Teacher's Guide

Practice Interviews

Have students complete "Want to Ace Your Interview?" for a variety of jobs from the newspaper. Divide the students into groups of two. Give each group a list of possible interview questions. One student acts as the interviewer and conducts a practice interview using the list of interview questions. The student being interviewed writes his or her responses on a sheet of paper. Students then switch roles. As a group, discuss the various answers given for each interview question. Examine good answers and areas where answers could be improved. Refer to Interview Secrets.

Estimating College Costs vs. Future Earnings

Have students choose three careers: 1) one of their wildest dreams; 2) their most likely career choice; and 3) one that requires no education beyond high school. Have them determine the educational expenses associated with the first two careers. Determine how long it would take the student to earn $100,000 based on average wages for the three chosen careers, taking into account the cost of education that must first be subtracted from earnings. Refer to Wyoming's Highest Paying Jobs by Education Level.

Introducing Students to Innovative Labor Market Websites

Have students pick a job and compare wages across the counties, states and nation using Wyoming’s and other states’ Labor Market Information websites. Students can also research wages and individual companies in Wyoming and surrounding states. Refer to Occupational Employment Statistics on our website.

Information Interviews

Have the students interview professionals working in the fields of their interests. Have them prepare questions before the interview and write a report of their findings to present to the class. Refer to page 28.

Job Shadowing

Help the students arrange a job shadowing experience. Before the student goes to the job site, have the student research the career and prepare five questions to be asked while job shadowing. The students should write a report about what was good about the job, what was bad about it, and whether they still want to pursue the job as a career. Refer to Strategies to Gain Experience.

Choosing a Career to Fit Your Lifestyle

Use the budget exercise in Money: How much will you need?. Help the students realize how much money is required to live the lifestyle they expect to have in the future.

Occupational Growth and Decline

On the Table, students can see the jobs with the fastest projected growth. Discuss what factors influence the growth (or decline) of certain occupations, including the difference between net growth and percentage growth.

Visiting Your Local Employment Center

Take students on a field trip to your local Employment Center to show students what services are available. By contacting the office in your area, teachers can customize the visit to include such activities as registering students, tours of the office, programs on resume writing and mock interviews. Refer to Look What Your Local Employment Center Has to Offer.

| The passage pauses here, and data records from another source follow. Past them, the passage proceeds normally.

(* ===== verification/JsClient.v ===== *)
(** * What a program in JavaScript sees

    Facts about [Js]: through an object of JavaScript the synchronous methods
    are those of a map, which failures are reported, which entries are hidden,
    and that observers are switched on and off. *)

From S2P Require Import Prelude Errno Value Utils NumText ConcurrentMap Env FileLock Store DbAdapter Base Impl Enhance Helper.
From S2P Require Import Handle JsValue Js.

(** The number of arguments of a call is within the limit. *)
Abbreviation few l := (length l <= MAX_INPUT_COUNT)%nat.
Ltac few_args := unfold MAX_INPUT_COUNT; cbn [length]; lia.

(** The cases of a method and its arguments. *)
Ltac by_args m argv := destruct m; destruct argv as [|? [|? [|? ?]]]; try done.

Section js_client.
Context `{XmlStore} `{SafeBlockQueue} `{KvDb} `{Iteration} `{NapiLaws} `{!AbilityRuntime}.
Context (RSIZE_MAX : Z) (gskvEnabled : bool).

(** The value [self] wraps the proxy [obj], whose object [p] has been loaded. *)
Record js_linked (j : Js) (self : napi_value) (obj r : positive) (px : PreferencesProxy) (p : PreferencesImpl) : Prop := {
  jl_unwrap : napi_unwrap self = Some obj;
  jl_proxy : js_proxies j !! obj = Some px;
  jl_instance : px_instance px = Some r;
  jl_plain : napi_is_sendable self = false;
  jl_opened : opened (js_hlp j) r p
}.

Lemma js_on_helper_done {A} (f : SO Helper A) a j h : f (js_hlp j) = Done (a, h) -> js_on_helper f j = Done (a, set_hlp h j).
Proof. intros E. unfold js_on_helper. by rewrite E. Qed.

Lemma self_instance_linked j self obj r px p msg req : js_linked j self obj r px p -> self_instance self j msg req = inr (Some r, req).
Proof. intros [Hu Hp Hi _ _]. unfold self_instance, GetSelfInstance. by rewrite Hu, Hp, Hi. Qed.

(** A call on the object of a proxy. *)
Lemma js_virtual {A} (meth : ST PreferencesImpl A) (wrap : A -> reply) o me j self obj r px p :
  exec o = (x ← meth; mret (wrap x)) -> js_linked j self obj r px p ->
  exists a h p', js_on_helper (virtual r meth me) j = Done (a, set_hlp h j) /\
    js_linked (set_hlp h j) self obj r px p' /\ wrap a = (spec o (view p)).1 /\ same_map (view p') (spec o (view p)).2.
Proof.
  intros He [Hu Hp Hi Hs Hop]. destruct (virtual_opened meth wrap o me _ _ _ He Hop) as (a & h & p' & E & Hop' & Ha & Hv).
  exists a, h, p'. by rewrite (js_on_helper_done _ _ _ _ E).
Qed.

Lemma with_instance_of_linked j self obj r px p k : js_linked j self obj r px p -> with_instance_of (Some r) k j = k r j.
Proof. intros [_ _ _ _ [Ho _]]. unfold with_instance_of. rewrite so_bind_st. cbn [get fst snd]. by rewrite Ho. Qed.

Lemma emit_linked e j self obj r px p : js_linked j self obj r px p -> js_linked (emit e j).2 self obj r px p.
Proof. by intros []. Qed.

(** ** Synchronous methods *)

Inductive js_method := MPut | MGet | MHas | MDelete | MClear | MGetAll | MFlush.

(** A synchronous call: the method, with all of its arguments. *)
Definition js_op : Type := js_method * list napi_value.

Definition js_call (self : napi_value) (o : js_op) : SO Js CallResult :=
  match o.1 with
  | MPut => PreferencesProxy_SetValue RSIZE_MAX gskvEnabled false self o.2
  | MGet => PreferencesProxy_GetValue RSIZE_MAX gskvEnabled false self o.2
  | MHas => PreferencesProxy_HasKey RSIZE_MAX gskvEnabled false self o.2
  | MDelete => PreferencesProxy_Delete RSIZE_MAX gskvEnabled false self o.2
  | MClear => PreferencesProxy_Clear RSIZE_MAX gskvEnabled false self o.2
  | MGetAll => PreferencesProxy_GetAll RSIZE_MAX gskvEnabled false self o.2
  | MFlush => PreferencesProxy_Flush RSIZE_MAX gskvEnabled false self o.2
  end.

(** A function at the end is taken for a callback, which is never called. *)
Definition js_argv (o : js_op) : list napi_value := (split_callback false o.2).1.

(** What a call asks for: something of the map, or that it be flushed. *)
Inductive Ask := AskMap (q : op) | AskFlush.

Definition key_ask (k : napi_value) (f : string -> option Ask) : option Ask :=
  match ParseKey k with inr key => f key | inl _ => None end.

(** The arguments that are accepted, and what they ask for. *)
Definition args_ask (m : js_method) (argv : list napi_value) : option Ask :=
  match m, argv with
  | MPut, [k; v] => key_ask k (fun key => match Native_variant v with inr w => Some (AskMap (OPut key w)) | inl _ => None end)
  | MGet, [k; _] => key_ask k (fun key => Some (AskMap (OGet key (VLong 0))))
  | MHas, [k] => key_ask k (fun key => Some (AskMap (OHasKey key)))
  | MDelete, [k] => key_ask k (fun key => Some (AskMap (ODelete key)))
  | MClear, [] => Some (AskMap OClear)
  | MGetAll, [] => Some (AskMap OGetAllDatas)
  | MFlush, [] => Some AskFlush
  | _, _ => None
  end.

Definition js_asks (o : js_op) : option Ask := args_ask o.1 (js_argv o).

(** The reply on the map [m], where values are compared with [==]; a flush may
    fail. *)
Definition replies (q : Ask) (m : gmap string PreferencesValue) (rep : reply) : Prop :=
  match q with AskMap q => same_reply rep (spec q m).1 | AskFlush => exists z, rep = RCode z end.

Definition ask_map (q : Ask) (m : gmap string PreferencesValue) : gmap string PreferencesValue :=
  match q with AskMap q => (spec q m).2 | AskFlush => m end.

(** The map after a call. *)
Definition js_map (o : js_op) (m : gmap string PreferencesValue) : gmap string PreferencesValue :=
  match js_asks o with Some q => ask_map q m | None => m end.

(** What a reply is for JavaScript: codes are lost, and an [int64_t] is the
    default of the caller, the second argument. *)
Definition js_result (argv : list napi_value) (rep : reply) : napi_value :=
  match rep with
  | RValue w => if IsLong w then default napi_get_undefined (argv !! 1%nat) else default napi_get_undefined (JS_variant w)
  | RBool b => default napi_get_undefined (napi_get_boolean b)
  | RMap m => GetAllExecute m
  | _ => napi_get_undefined
  end.

Definition js_agrees (o : js_op) (m : gmap string PreferencesValue) (res : CallResult) : Prop :=
  match js_asks o with
  | None => res = Thrown
  | Some q => exists rep, replies q m rep /\ res = Value (js_result (js_argv o) rep)
  end.

Fixpoint js_run (self : napi_value) (l : list js_op) : SO Js (list CallResult) :=
  match l with
  | [] => mret []
  | o :: l => r ← js_call self o; rs ← js_run self l; mret (r :: rs)
  end.

Fixpoint js_agree_all (l : list js_op) (m : gmap string PreferencesValue) (rs : list CallResult) : Prop :=
  match l, rs with
  | [], [] => True
  | o :: l, r :: rs => js_agrees o m r /\ js_agree_all l (js_map o m) rs
  | _, _ => False
  end.

(** *** The shape of a synchronous call *)

Lemma call_split isAsync input self argv argv' cb i j : napi_is_sendable self = false -> few argv -> split_callback false argv = (argv', cb) ->
  input self argv' j = (i, j) ->
  call_method RSIZE_MAX gskvEnabled isAsync input self argv j = match i with
    | inl e => Done (Thrown, (emit (Threw e) j).2)
    | inr (instance, request) =>
        (if isAsync then
           id ← run_st (Async instance request cb false);
           mret (match cb with None => Promise id | Some _ => Later end)
         else v ← Sync RSIZE_MAX gskvEnabled instance request; mret (Value v)) j
    end.
Proof.
  intros Hs Hf Es Ei. unfold call_method. rewrite (proj2 (Nat.ltb_ge _ _) Hf), Hs, Es, so_bind_st, Ei. cbn [fst snd].
  destruct i as [e|[instance request]]; [by rewrite so_bind_st|done].
Qed.

Lemma call_throws input self argv argv' cb e j : napi_is_sendable self = false -> few argv -> split_callback false argv = (argv', cb) ->
  input self argv' j = (inl e, j) ->
  call_method RSIZE_MAX gskvEnabled false input self argv j = Done (Thrown, (emit (Threw e) j).2).
Proof. intros Hs Hf Es Ei. by rewrite (call_split _ _ _ _ _ _ _ _ Hs Hf Es Ei). Qed.
(* ===== verification/JsSystem.v ===== *)
(** * The storage of the system for JavaScript

    Models [napi_system_storage.cpp] of [frameworks/js/napi/system_storage]:
    [get], [set], [delete] and [clear] on one file of texts, each given one
    object with the key, the value, the default and up to three callbacks. *)

From S2P Require Import Prelude Errno Value Utils NumText ConcurrentMap Env FileLock Store DbAdapter Base Impl Enhance Helper.
From S2P Require Import Handle JsValue Js JsStorage.

(** ** What is asked of the engine *)

(** The steps that can fail when a work is made. *)
Inductive WorkStep := NewContext | CreateResource | CreatePromise | CreateWork | QueueWork.

(** Some calls may behave otherwise while an exception is pending, which is the
    first argument. *)
Class WorkEngine `{Napi} := {
  napi_property : bool -> napi_value -> string -> option napi_value;   (** of a property that is there and is read *)
  napi_create_reference : bool -> napi_value -> bool;
  work_step : bool -> WorkStep -> bool;
  napi_call_function : napi_value -> list napi_value -> bool           (** [false] when the function throws *)
}.

(** ** Codes and messages *)

Definition SYS_MAX_KEY_LENGTH : Z := 32.
Definition SYS_MAX_VALUE_LENGTH : Z := 128.

(** [napi_system_storage.cpp:85-99] GetMessageInfo *)
Definition GetMessageInfo (errCode : Z) : string :=
  if errCode =? E_KEY_EMPTY then "The key string is null or empty."
  else if errCode =? E_KEY_EXCEED_LENGTH_LIMIT then "The key string length should shorter than 32."
  else if errCode =? E_VALUE_EXCEED_LENGTH_LIMIT then "The value string length should shorter than 128."
  else if errCode =? E_DEFAULT_EXCEED_LENGTH_LIMIT then "The default string length should shorter than 128."
  else "unknown err".

(** [napi_system_storage.cpp:101-115] ConversionToSysStorageErrorCode *)
Definition ConversionToSysStorageErrorCode (errCode : Z) : Z :=
  if errCode =? E_KEY_EMPTY then -1006
  else if errCode =? E_KEY_EXCEED_LENGTH_LIMIT then -1016
  else if errCode =? E_VALUE_EXCEED_LENGTH_LIMIT then -1017
  else if errCode =? E_DEFAULT_EXCEED_LENGTH_LIMIT then -1018
  else errCode.

(** ** State *)

Inductive SysRequest := SysGet | SysSet | SysDelete | SysClear.

(** [napi_system_storage.cpp:29-40] AsyncContext *)
Record SysContext `{Napi} := mkSysContext {
  sc_request : SysRequest;
  sc_key : string;
  sc_def : string;
  sc_val : string;
  sc_prefName : string;
  sc_success : option napi_value;
  sc_fail : option napi_value;
  sc_complete : option napi_value;
  sc_output : Z
}.
Arguments mkSysContext {_} _ _ _ _ _ _ _ _ _.

Section JsSystem.
Context `{XmlStore} `{SafeBlockQueue} `{KvDb} `{Iteration} `{Napi} `{!AbilityRuntime} `{!WorkEngine}.
Context (RSIZE_MAX : Z) (gskvEnabled : bool).

Record SystemState := mkSystemState {
  sy_js : Js;
  sy_works : gmap positive SysContext;
  sy_next_work : positive
}.

Definition set_sy_js j (s : SystemState) := mkSystemState j (sy_works s) (sy_next_work s).
Definition set_sy_works v (s : SystemState) := mkSystemState (sy_js s) v (sy_next_work s).

Definition sys_on_js {A} (m : SO Js A) : SO SystemState A := fun s => '(a, j) ← m (sy_js s); Done (a, set_sy_js j s).
Definition sys_on_store {A} (m : SO Helper A) : SO SystemState A := sys_on_js (js_on_helper m).

Fixpoint emit_all (l : list JsEvent) : ST Js unit := match l with [] => mret tt | e :: l => emit e;; emit_all l end.
Definition sys_emit (l : list JsEvent) : SO SystemState unit := sys_on_js (run_st (emit_all l)).

(** ** Arguments

    Each part is read with a flag that says whether an exception is pending, and
    gives what it threw. *)

(** What is assigned, if anything.

    [napi_system_storage.cpp:58-69] ParseString *)
Definition Sys_ParseString (pending : bool) (object : napi_value) (name : string) (enable : bool) : JsEvent + option string :=
  match napi_property pending object name with
  | None => inr None
  | Some value =>
      let ret := Native_string value in
      let key := match ret with inr s => s | inl _ => "" end in
      if enable || (match ret with inr _ => true | inl _ => false end && negb (bool_decide (key = ""))) then inr (Some key)
      else inl (Asserted "StorageOptions is empty.")
  end.

(** [napi_system_storage.cpp:71-83] ParseFunction *)
Definition Sys_ParseFunction (pending : bool) (object : napi_value) (name : string) : JsEvent + option napi_value :=
  match napi_property pending object name with
  | None => inr None
  | Some value =>
      if negb (bool_decide (napi_typeof value = napi_function)) then inl (Asserted "Wrong argument, function expected.")
      else if negb (napi_create_reference pending value) then inl LastError
      else inr (Some value)
  end.

(** Read a part: an exception does not stop the call. *)
Definition part {A} (read : bool -> JsEvent + A) (none : A) (pending : bool) : SO SystemState (A * bool) :=
  match read pending with
  | inl e => sys_emit [e];; mret (none, true)
  | inr a => mret (a, pending)
  end.

(** The error of the context is not looked at.

    [napi_system_storage.cpp:180-185] GetPrefName *)
Definition GetPrefName : ST Js string :=
  info ← GetContextInfo None "";
  mret (info.2.1 +:+ "/default.xml").

(** The call as JavaScript sees it: an exception hides the promise. *)
Definition returned (pending : bool) (r : CallResult) : CallResult := if pending then Thrown else r.

(** [napi_system_storage.cpp:187-239] Operate *)
Definition Operate (argv : list napi_value) (parseStrFlag : bool) (execute : SysRequest) : SO SystemState CallResult :=
  match argv with
  | [object] =>
      if negb (bool_decide (napi_typeof object = napi_object))
      then sys_emit [Asserted "Wrong argument type, object expected."];; mret Thrown else
      if negb (work_step false NewContext) then mret (Value napi_get_undefined) else
      prefName ← sys_on_js (run_st GetPrefName);
      '(key, pending) ← part (fun p => Sys_ParseString p object "key" parseStrFlag) None false;
      '(val, pending) ← part (fun p => Sys_ParseString p object "value" false) None pending;
      '(def, pending) ← part (fun p => Sys_ParseString p object "default" false) None pending;
      '(success, pending) ← part (fun p => Sys_ParseFunction p object "success") None pending;
      '(fail, pending) ← part (fun p => Sys_ParseFunction p object "fail") None pending;
      '(complete, pending) ← part (fun p => Sys_ParseFunction p object "complete") None pending;
      let context := mkSysContext execute (default "" key) (default "" def) (default "" val) prefName success fail complete E_ERROR in
      if negb (work_step pending CreateResource && work_step pending CreatePromise) then mret (returned pending (Value napi_get_undefined)) else
      s ← run_st get;
      let id := sy_next_work s in
      let queued := work_step pending CreateWork && work_step pending QueueWork in
      run_st (modify (fun s => mkSystemState (sy_js s) (if queued then <[id := context]> (sy_works s) else sy_works s) (Pos.succ id)));;
      mret (returned pending (Promise id))
  | _ => sys_emit [Asserted "Not enough arguments, expected 1."];; mret Thrown
  end.

(** ** The work *)

(** The code, and the value as the work leaves it. *)
Definition with_file (context : SysContext) (k : positive -> SO SystemState (Z * string)) : SO SystemState (Z * string) :=
  '(pref, output) ← sys_on_store (GetPreferences gskvEnabled (path_options (sc_prefName context)));
  if negb (output =? E_OK) then mret (output, sc_val context) else
  match pref with Some r => k r | None => run_out Undef end.

(** The code of opening the file is the result, and the pointer is followed
    whatever that code is.

    [napi_system_storage.cpp:241-258] NapiGet *)
Definition sys_get (context : SysContext) : SO SystemState (Z * string) :=
  if SYS_MAX_KEY_LENGTH <? slen (sc_key context) then mret (E_KEY_EXCEED_LENGTH_LIMIT, sc_val context) else
  if SYS_MAX_VALUE_LENGTH <? slen (sc_def context) then mret (E_DEFAULT_EXCEED_LENGTH_LIMIT, sc_val context) else
  '(pref, output) ← sys_on_store (GetPreferences gskvEnabled (path_options (sc_prefName context)));
  match pref with
  | None => run_out Undef
  | Some r => val ← sys_on_store (obj_GetString r (sc_key context) (sc_def context)); mret (output, val)
  end.

(** [napi_system_storage.cpp:260-280] NapiSet *)
Definition sys_set (context : SysContext) : SO SystemState (Z * string) :=
  if SYS_MAX_KEY_LENGTH <? slen (sc_key context) then mret (E_KEY_EXCEED_LENGTH_LIMIT, sc_val context) else
  if SYS_MAX_VALUE_LENGTH <? slen (sc_val context) then mret (E_VALUE_EXCEED_LENGTH_LIMIT, sc_val context) else
  with_file context (fun r =>
    output ← sys_on_store (obj_PutString RSIZE_MAX r (sc_key context) (sc_val context));
    _ ← sys_on_store (obj_flushsync r);
    mret (output, sc_val context)).

(** [napi_system_storage.cpp:282-298] NapiDelete *)
Definition sys_delete (context : SysContext) : SO SystemState (Z * string) :=
  if SYS_MAX_KEY_LENGTH <? slen (sc_key context) then mret (E_KEY_EXCEED_LENGTH_LIMIT, sc_val context) else
  with_file context (fun r =>
    output ← sys_on_store (obj_delete r (sc_key context));
    _ ← sys_on_store (obj_flushsync r);
    mret (output, sc_val context)).

(** [napi_system_storage.cpp:300-311] NapiClear *)
Definition sys_clear (context : SysContext) : SO SystemState (Z * string) :=
  with_file context (fun r =>
    output ← sys_on_store (obj_clear r);
    _ ← sys_on_store (obj_flushsync r);
    mret (output, sc_val context)).

Definition sys_execute (context : SysContext) : SO SystemState (Z * string) :=
  match sc_request context with
  | SysGet => sys_get context
  | SysSet => sys_set context
  | SysDelete => sys_delete context
  | SysClear => sys_clear context
  end.

Definition finished (r : Z * string) (c : SysContext) : SysContext :=
  mkSysContext (sc_request c) (sc_key c) (sc_def c) r.2 (sc_prefName c) (sc_success c) (sc_fail c) (sc_complete c) r.1.

Definition sys_run_work (id : positive) : SO SystemState unit :=
  s ← run_st get;
  match sy_works s !! id with
  | None => mret tt
  | Some context =>
      r ← sys_execute context;
      run_st (modify (fun s => set_sy_works (<[id := finished r context]> (sy_works s)) s))
  end.

(** ** Completion *)

(** A callback is called with values that the engine makes; it may throw, and
    then the rest of the completion is not done. *)
Definition call_back (f : napi_value) (args : option (list napi_value)) : list JsEvent * bool :=
  match args with
  | None => ([LastError], false)
  | Some args =>
      if napi_call_function f args then ([CalledWith f (map Some args)], true)
      else ([CalledWith f (map Some args); LastError], false)
  end.

Definition call_back_if (here : bool) (f : option napi_value) (args : option (list napi_value)) : list JsEvent * bool :=
  match f with Some f => if here then call_back f args else ([], true) | None => ([], true) end.

Definition and_then (a b : list JsEvent * bool) : list JsEvent * bool := if a.2 then (a.1 ++ b.1, b.2) else a.

Definition success_result (c : SysContext) : option (list napi_value) := v ← napi_create_string_utf8 (sc_val c); mret [v].

Definition fail_result (c : SysContext) : option (list napi_value) :=
  m ← napi_create_string_utf8 (GetMessageInfo (sc_output c));
  z ← napi_create_int32 (ConversionToSysStorageErrorCode (sc_output c));
  mret [m; z].

(** What is called, thrown and resolved.

    [napi_system_storage.cpp:134-178] Complete *)
Definition Complete (status : bool) (id : positive) (ctx : SysContext) : list JsEvent :=
  if negb status then [ThrewText None "Execute callback failed."] else
  (and_then (call_back_if (sc_output ctx =? E_OK) (sc_success ctx) (success_result ctx))
  (and_then (call_back_if (negb (sc_output ctx =? E_OK)) (sc_fail ctx) (fail_result ctx))
  (and_then (call_back_if true (sc_complete ctx) (Some []))
    ([Resolved id napi_get_undefined], true)))).1.

Definition sys_complete_work (status : bool) (id : positive) : SO SystemState unit :=
  s ← run_st get;
  match sy_works s !! id with
  | None => mret tt
  | Some context =>
      sys_emit (Complete status id context);;
      run_st (modify (fun s => set_sy_works (delete id (sy_works s)) s))
  end.

(** ** Methods *)

(** [napi_system_storage.cpp:241-258] NapiGet *)
Definition NapiGet (argv : list napi_value) : SO SystemState CallResult := Operate argv true SysGet.
(** [napi_system_storage.cpp:260-280] NapiSet *)
Definition NapiSet (argv : list napi_value) : SO SystemState CallResult := Operate argv true SysSet.
(** [napi_system_storage.cpp:282-298] NapiDelete *)
Definition NapiDelete (argv : list napi_value) : SO SystemState CallResult := Operate argv true SysDelete.
(** [napi_system_storage.cpp:300-311] NapiClear *)
Definition NapiClear (argv : list napi_value) : SO SystemState CallResult := Operate argv false SysClear.
End JsSystem.
(** A new observer of the environment. *)
Lemma way_make env j0 f : leads (on_way env j0) (make_js_observer env f) (fun o j => is_of env j o /\ on_way env j0 j).
Proof.
  intros j o j' [Hk Hs] E. injection E as <- <-.
  assert (Hnew : js_observers j !! js_next j = None) by (apply Hs; lia).
  assert (Hkeep : forall o e, is_of e j o -> <[js_next j := mkJsObserver (Some f) false env true]> (js_observers j) !! o = js_observers j !! o).
  { intros o e (x & Ho & _). rewrite lookup_insert_ne; [done|]. intros <-. by rewrite Hnew in Ho. }
  split; [|apply (on_way_step env j0 j); [done| |]].
  - exists (mkJsObserver (Some f) false env true). split; [apply lookup_insert_eq|done].
  - split; try done; try by left.
    + intros o e Ho. unfold is_of. cbn. by rewrite (Hkeep _ _ Ho).
    + intros o e _ Ho. by apply (Hkeep _ e).
    + intros obj p e it _ Hp Hi. by exists p.
  - split.
    + intros obj p e it o Hp Hi Ho. unfold is_of. cbn. pose proof (es_env _ Hs _ _ _ _ _ Hp Hi Ho) as Hof. by rewrite (Hkeep _ _ Hof).
    + intros o Ho. cbn in *. rewrite lookup_insert_ne by lia. apply Hs. lia.
    + apply Hs.
Qed.

(** The callback of an observer of the environment, or its queue, goes. *)
Lemma way_change env j0 j o x : on_way env j0 j -> is_of env j o -> jo_env x = env ->
  on_way env j0 (set_js_observers (<[o := x]> (js_observers j)) j).
Proof.
  intros Hj (y & Hy & Ey) Ex. apply (on_way_step env j0 j); [done| |].
  - split; try done; try by left.
    + intros u e (z & Hz & Ez). unfold is_of. cbn. destruct (decide (u = o)) as [-> |Hne]; [|by rewrite lookup_insert_ne; eauto].
      exists x. rewrite lookup_insert_eq. split; [done|]. congruence.
    + intros u e Hne (z & Hz & Ez). cbn. rewrite lookup_insert_ne; [done|]. intros <-. congruence.
    + intros obj p e it _ Hp Hi. by exists p.
  - destruct Hj as [_ [Hs Hf Ho]]. split; [| |done].
    + intros obj p e it u Hp Hi Hu. destruct (Hs obj p e it u Hp Hi Hu) as (z & Hz & Ez). unfold is_of. cbn.
      destruct (decide (u = o)) as [-> |Hne]; [|by rewrite lookup_insert_ne; eauto]. exists x. rewrite lookup_insert_eq. split; [done|]. congruence.
    + intros u Hu. cbn in *. rewrite lookup_insert_ne; [by apply Hf|]. intros <-. by rewrite Hf in Hy.
Qed.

Writing a Resume and Cover Letter

Have students complete the Skills Checklist to give them an idea of their strengths. Use the information to write a usable resume and cover letter. Students can follow the examples of Resumes or check out one of the many websites dedicated to resume writing.

Networking Exercise

Have students develop their own network of potential job contacts. List family, family friends, etc. and how they might be able to help the student find a job. This list can also be used for information interviews and as candidates for job shadowing. Refer to Networking - The Secret to Your Success.